Saved entries:
Lemma mount_formatted ov :
  0 <= mode_num mode < 2 ^ 32 ->
  logfs_fs_mount (Some (total * LOGFS_BLOCK_SIZE)) ov (mkBdev formatted [] [])
  = (Ok (sb, mounted_mgr ov), mkBdev formatted [] []).
Proof.
  intros Hm. set (d := mkBdev formatted [] []).
  pose proof formatted_log as Hinv.
  assert (Hp : powered (content (b_disk d)) d).
  { split; [reflexivity|reflexivity|apply formatted_pending|apply Hinv|reflexivity]. }
  assert (Hopen : logfs_bdev_open (Some (total * LOGFS_BLOCK_SIZE)) 0 false d = (Ok tt, d)).
  { rewrite <-formatted_nblocks. apply bdev_open_existing. }
  unfold logfs_fs_mount. rewrite (bind_ok _ _ _ _ _ Hopen).
  assert (Hread : logfs_bdev_read LOGFS_SUPER_BLOCKNO d = (Ok (pad_block (encode_super sb)), d)).
  { rewrite (read_ok LOGFS_SUPER_BLOCKNO d); [|reflexivity|apply Hinv|].
    - f_equal. f_equal. apply after_super.
    - cbn [d b_disk]. rewrite formatted_nblocks. destruct Hfm.
      pose proof (mkfs_table_len _ (mkfs_total_inodes_range total)). unfold LOGFS_SUPER_BLOCKNO. lia. }
  rewrite (bind_ok _ _ _ _ _ Hread). unfold pad_block.
  rewrite (decode_encode_super sb) by by apply mkfs_wf_super. cbv zeta.
  unfold mbind at 1, M_bind at 1, gets. cbn [d b_disk]. rewrite formatted_nblocks.
  rewrite (mkfs_super_accepted total jlen mode Hfm). destruct mkfs_journal_fields as [-> ->].
  fold d. rewrite (bind_ok _ _ _ _ _ (mount_fresh 3 jlen d Hinv Hp)).
  assert (Hflush : logfs_bdev_flush d = (Ok tt, d)).
  { apply bdev_flush_clean, formatted_pending. }
  rewrite (bind_ok _ _ _ _ _ Hflush).
  assert (Hmn : sb_data_mode sb = mode_num mode) by by rewrite (mkfs_super_eq total jlen mode Hfm).
  rewrite Hmn. fold (mounted_mgr ov).
  assert (Hstart : txnmgr_start (fresh_journal 3 jlen) (num_mode (if ov <? 0 then mode_num mode else ov)) d
    = (Ok (mounted_mgr ov), d)).
  { unfold txnmgr_start, mbind, M_bind, malloc, attempt, syscall. cbn [d heap sys negb is_ok].
    by destruct (bool_decide _). }
  by rewrite (bind_ok _ _ _ _ _ Hstart).
Qed.

(** The mounted file system, as its clients see it. *)
Lemma mounted_rep ov :
  let s := mkTst (mounted_mgr ov) (mkBdev formatted [] []) in
  mgr_inv s /\ rep_mgr (contents_of s) s /\ fs_blocks sb (contents_of s) /\
  (forall b, view s b = content formatted b).
Proof.
  intros s. assert (Hinv : mgr_inv s) by (apply mgr_inv_create; [apply formatted_log|reflexivity]).
  split_and!; [done| | |].
  - apply rep_contents_of; [done|set_solver|reflexivity].
  - intros b Hb. unfold contents_of, stageable. cbn [c_block s td b_disk mg mounted_mgr logfs_txnmgr_create tm_journal].
    rewrite formatted_nblocks. pose proof (mkfs_super_eq total jlen mode Hfm) as Heq.
    split; [|eapply mkfs_not_journal; [done|apply Hb]].
    rewrite Heq in Hb. cbn [sb_inode_bitmap_start sb_total_blocks] in Hb. destruct Hfm. lia.
  - intros b. assert (E : staged_nodes (mg s) = []) by reflexivity.
    unfold view, overlay. rewrite E. reflexivity.
Qed.

Lemma mounted_view ov : fresh_view sb now (view (mkTst (mounted_mgr ov) (mkBdev formatted [] []))).
Proof.
  pose proof formatted_view as [H1 H2 H3 H4 H5]. destruct (mounted_rep ov) as (_ & _ & _ & Hv).
  split; intros; rewrite Hv; auto.
Qed.

(** In journal mode, calls can follow. *)
Lemma fresh_mounted ov :
  num_mode (if ov <? 0 then mode_num mode else ov) = LOGFS_MODE_JOURNAL ->
  mounted sb (mkTst (mounted_mgr ov) (mkBdev formatted [] [])).
Proof.
  intros Hmode. pose proof (mkfs_wf_fs total jlen mode Hfm) as Hfs.
  destruct (mounted_rep ov) as (Hinv & _ & Hb & Hv). pose proof (mounted_view ov) as Hfv.
  assert (Hi : wf_image sb {[LOGFS_ROOT_INO]} (view (mkTst (mounted_mgr ov) (mkBdev formatted [] [])))).
  { eapply fresh_image; [exact Hfs|by apply mkfs_root_in_table|exact Hfv]. }
  pose proof (mkfs_super_eq total jlen mode Hfm) as Heq.
  split; [exact Hinv|reflexivity|exact Hmode|exact Hb| |by eexists|..].
  - intros b c _ Hal. exact (allowed_clean _ _ _ _ formatted_pending Hal).
  - eexists. exact (image_ext sb Hfs _ _ _ Hi (fun b _ => eq_sym (Hv b))).
  - intros b Hd. exfalso. rewrite (find_dirty_latest _ b (mi_staging _ Hinv)) in Hd.
    exact (is_Some_None Hd).
  - intros w Hw. exfalso. exact (not_elem_of_nil w Hw).
  - assert (Ht : sb_total_blocks sb = total) by (rewrite Heq; reflexivity). rewrite Ht. exact formatted_nblocks.
  - destruct mkfs_journal_fields as [E1 E2]. split; symmetry; assumption.
  - rewrite Heq. destruct Hfm. cbn [sb_inode_bitmap_start]. unfold LOGFS_SUPER_BLOCKNO. lia.
  - apply after_super.
Qed.
End mount.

> _Exercise_
Would you print exactly, and only, the lines of the data above from the line with "unfold view, overlay." through the line with "split; [exact Hinv|reflexivity|exact", inclusive?

> _Task output_
    unfold view, overlay. rewrite E. reflexivity.
Qed.

Lemma mounted_view ov : fresh_view sb now (view (mkTst (mounted_mgr ov) (mkBdev formatted [] []))).
Proof.
  pose proof formatted_view as [H1 H2 H3 H4 H5]. destruct (mounted_rep ov) as (_ & _ & _ & Hv).
  split; intros; rewrite Hv; auto.
Qed.

(** In journal mode, calls can follow. *)
Lemma fresh_mounted ov :
  num_mode (if ov <? 0 then mode_num mode else ov) = LOGFS_MODE_JOURNAL ->
  mounted sb (mkTst (mounted_mgr ov) (mkBdev formatted [] [])).
Proof.
  intros Hmode. pose proof (mkfs_wf_fs total jlen mode Hfm) as Hfs.
  destruct (mounted_rep ov) as (Hinv & _ & Hb & Hv). pose proof (mounted_view ov) as Hfv.
  assert (Hi : wf_image sb {[LOGFS_ROOT_INO]} (view (mkTst (mounted_mgr ov) (mkBdev formatted [] [])))).
  { eapply fresh_image; [exact Hfs|by apply mkfs_root_in_table|exact Hfv]. }
  pose proof (mkfs_super_eq total jlen mode Hfm) as Heq.
  split; [exact Hinv|reflexivity|exact Hmode|exact Hb| |by eexists|..].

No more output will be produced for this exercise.